/θɔːt ˈliːdə/ (n.)
One who spends his time on prediction — articulating theories, plans, strategies, technologies —to anticipate where things are going, and almost none explaining after the fact — the absence of fact — why they were wrong.
LinkedIn is unusually susceptible to thought-leadership because it is not the done thing to call bullshit in a professional setting.
While the legal industry has changed out of all recognition in the last 40 years — anyone still use a Dictaphone, or communicate by fax? — but in none of the ways legal thought-leaders predicted. It just changed by increments, through tiny, unconcerted, self-interested decisions. It iterated. It evolved.
The one constant throughout has been the facile four-box quadrant, beloved of industry visionaries, routinely advanced in support of whatever hue of fantastical futurism happens to be in season at the time of asking. What populates the quadrant changes, as surely as autumn turns to winter and peak expectations turn to ash, but the idea persists.

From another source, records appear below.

Lemma helper_no_method st wifi c :
  _wifi (self st) = Some wifi ->
  supports wifi (verb_of c) = false ->
  helper c st = (st, inl (AttributeError (method_name (verb_of c)))).
Proof.
  intros H Hs.
  destruct c; cbn [supports verb_of] in Hs;
    apply bool_decide_eq_false in Hs;
    unfold helper, _get, _post, _put, _patch, _delete, bind, getattr;
    rewrite H;
    match goal with
    | |- context [method _ ?m] => destruct m; [destruct Hs; by eexists |]
    end; reflexivity.
Qed.

Lemma helper_no_header st wifi c :
  _wifi (self st) = Some wifi ->
  supports wifi (verb_of c) = true ->
  _azure_header (self st) = None ->
  helper c st = (st, inl (AttributeError "_azure_header")).
Proof.
  intros H Hs Hh.
  destruct c; cbn [supports verb_of] in Hs;
    apply bool_decide_eq_true in Hs; destruct Hs as [g Hg];
    unfold helper, _get, _post, _put, _patch, _delete, bind, getattr;
    rewrite H, Hg; cbn [method ret]; by rewrite Hh.
Qed.

Lemma supports_handler wifi c headers :
  supports wifi (verb_of c) = true ->
  exists f, handler wifi c headers = Some f.
Proof.
  intros Hs.
  destruct c; cbn [supports verb_of] in Hs;
    apply bool_decide_eq_true in Hs; destruct Hs as [g Hg];
    cbn [handler]; rewrite Hg; by eexists.
Qed.

(** What one helper call adds to the trace, in any state. *)
Lemma helper_trace st c :
  exists evs,
    log (fst (helper c st)) = log st ++ evs
    /\ (evs = []
        \/ exists headers,
             _azure_header (self st) = Some headers
             /\ (evs = [Request (request_of c headers)]
                 \/ evs = [Request (request_of c headers); JsonDecode])).
Proof.
  destruct (_wifi (self st)) as [wifi |] eqn:Hwifi;
    [| exists []; rewrite (helper_no_wifi st c Hwifi), app_nil_r; by split; [| left]].
  destruct (supports wifi (verb_of c)) eqn:Hs;
    [| exists []; rewrite (helper_no_method st wifi c Hwifi Hs), app_nil_r;
       by split; [| left]].
  destruct (_azure_header (self st)) as [headers |] eqn:Hh;
    [| exists []; rewrite (helper_no_header st wifi c Hwifi Hs Hh), app_nil_r;
       by split; [| left]].
  destruct (supports_handler wifi c headers Hs) as [f Hf].
  rewrite (helper_run st wifi headers c f Hwifi Hh Hf).
  destruct (f (net st)) as [[w ed] [e | response]].
  - exists [Request (request_of c headers)]. split; [done |].
    right. exists headers. split; [done | by left].
  - destruct (_parse_http_status _ _).
    + exists [Request (request_of c headers)]. split; [done |].
      right. exists headers. split; [done | by left].
    + destruct (json response w) as [[w' ed'] body] eqn:Hbody.
      rewrite (decode_after st response ed w _ w' ed' body Hbody).
      exists [Request (request_of c headers); JsonDecode].
      split; [done |].
      right. exists headers. split; [done | by right].
Qed.

Lemma perform_no_url st o :
  _iot_hub_url (self st) = None ->
  perform o st = (st, inl (AttributeError "_iot_hub_url")).
Proof.
  intros H.
  destruct o; cbn [perform];
    unfold send_device_message, get_device_twin, update_device_twin,
      replace_device_twin, get_devices, get_device, delete_device,
      bind, getattr;
    by rewrite H.
Qed.

Ltac twin_like H :=
  unfold get_device_twin, update_device_twin, get_devices, delete_device,
    bind, getattr;
  rewrite H;
  first [ rewrite (proj1 (proj2 (format_paths _ _)))
        | rewrite (proj1 (proj2 (proj2 (proj2 (format_paths _ "")))))
        | rewrite (proj2 (proj2 (proj2 (proj2 (format_paths _ _))))) ];
  cbn [lift].

Lemma get_device_twin_run st base d :
  _iot_hub_url (self st) = Some base ->
  get_device_twin d st = helper (call_of base (GetDeviceTwin d)) st.
Proof. intros H. by twin_like H. Qed.

Lemma update_device_twin_run st base d properties :
  _iot_hub_url (self st) = Some base ->
  update_device_twin d properties st
  = helper (call_of base (UpdateDeviceTwin d properties)) st.
Proof. intros H. by twin_like H. Qed.

Lemma get_devices_run st base :
  _iot_hub_url (self st) = Some base ->
  get_devices st = helper (call_of base GetDevices) st.
Proof. intros H. by twin_like H. Qed.

Lemma delete_device_run st base d :
  _iot_hub_url (self st) = Some base ->
  delete_device d st
  = match helper (call_of base (DeleteDevice d)) st with
    | (st', inl e) => (st', inl e)
    | (st', inr _) => (st', inr tt)
    end.
Proof. intros H. by twin_like H. Qed.

(** A helper whose response has a status outside the error set. *)
Lemma helper_decodes st wifi headers c f w ed response w' ed' body :
  _wifi (self st) = Some wifi ->
  _azure_header (self st) = Some headers ->
  handler wifi c headers = Some f ->
  f (net st) = (w, ed, inr response) ->
  status_code response ∉ error_set ->
  json response w = (w', ed', body) ->
  helper c st
  = (after st (ed' ∘ ed) w' [Request (request_of c headers); JsonDecode],
     body).
Proof.
  intros Hwifi Hhdr Hf Hans Hout Hbody.
  rewrite (helper_run st wifi headers c f Hwifi Hhdr Hf), Hans.
  rewrite (parse_http_status_unlisted _ _ Hout).
  exact (decode_after st response ed w _ w' ed' body Hbody).
Qed.

(** X1: [get_device_twin d] sends one GET of
    [{base}/twins/{d}?api-version=2018-06-30] with the stored header,
    whatever the transport answers; when the response's status is outside
    the error set, the call's outcome is the outcome of decoding it. *)
Theorem get_device_twin_sends_one_get st wifi headers base f d :
  _wifi (self st) = Some wifi ->
  _iot_hub_url (self st) = Some base ->
  _azure_header (self st) = Some headers ->
  wifi_get wifi = Some f ->
  let url := base +:+ "/twins/" +:+ d +:+ "?api-version=2018-06-30" in
  requests (log (fst (get_device_twin d st)))
  = requests (log st)
    ++ [ {| req_verb := GET; req_url := url; req_json := None;
            req_headers := headers |} ]
  /\ (forall w ed response w' ed' body,
        f url headers (net st) = (w, ed, inr response) ->
        status_code response ∉ error_set ->
        json response w = (w', ed', body) ->
        snd (get_device_twin d st) = body).
Proof.
  intros Hwifi Hurl Hhdr Hget url.
  assert (Hh : handler wifi (Get url) headers = Some (f url headers))
    by (cbn [handler]; by rewrite Hget).
  rewrite (get_device_twin_run st base d Hurl). cbn [call_of]. fold url.
  split.
  - exact (helper_requests st wifi headers (Get url) _ Hwifi Hhdr Hh).
  - intros w ed response w' ed' body Hans Hout Hbody.
    by rewrite (helper_decodes st wifi headers (Get url) _ w ed response w' ed'
                  body Hwifi Hhdr Hh Hans Hout Hbody).
Qed.

(** X2: [update_device_twin d properties] sends one PATCH, to the URL
    [get_device_twin d] reads from, with [properties] as its JSON payload;
    when the response's status is outside the error set, the call's
    outcome is the outcome of decoding it. *)
Theorem update_device_twin_sends_one_patch st wifi headers base f d properties :
  _wifi (self st) = Some wifi ->
  _iot_hub_url (self st) = Some base ->
  _azure_header (self st) = Some headers ->
  wifi_patch wifi = Some f ->
  let url := base +:+ "/twins/" +:+ d +:+ "?api-version=2018-06-30" in
  requests (log (fst (update_device_twin d properties st)))
  = requests (log st)
    ++ [ {| req_verb := PATCH; req_url := url; req_json := Some properties;
            req_headers := headers |} ]
  /\ (forall w ed response w' ed' body,
        f url properties headers (net st) = (w, ed, inr response) ->
        status_code response ∉ error_set ->
        json response w = (w', ed', body) ->
        snd (update_device_twin d properties st) = body).
Proof.
  intros Hwifi Hurl Hhdr Hpatch url.
  assert (Hh : handler wifi (Patch url properties) headers
               = Some (f url properties headers))
    by (cbn [handler]; by rewrite Hpatch).
  rewrite (update_device_twin_run st base d properties Hurl).
  cbn [call_of]. fold url.
  split.
  - exact (helper_requests st wifi headers (Patch url properties) _ Hwifi Hhdr Hh).
  - intros w ed response w' ed' body Hans Hout Hbody.
    by rewrite (helper_decodes st wifi headers (Patch url properties) _ w ed
                  response w' ed' body Hwifi Hhdr Hh Hans Hout Hbody).
Qed.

The JC’s prediction: the legal industry will continue to evolve, drily, defying all expectations and confounding all predictions of the latter-day seers, visionaries, professors and change instigators. This is not a bold prediction but a statement of the bleeding obvious. Of all the myriad of possible vectors a complex system could move in over an extended period, the odds of it following any single one that you happened to describe in your thought-piece are infinitesimal.
You have as much chance — less, come to think of it — of correctly predicting the flight path of a deflating balloon.
One thing is certain: the fundamental condition for every industry-shaping proposal will be that it enhances “fitness”: not society’s fitness, nor the industry’s, nor the market’s, nor the firm’s, and certainly not the client’s — but that of the person making the proposal.
- ↑ It used to be largely men, but is less so as time wears on.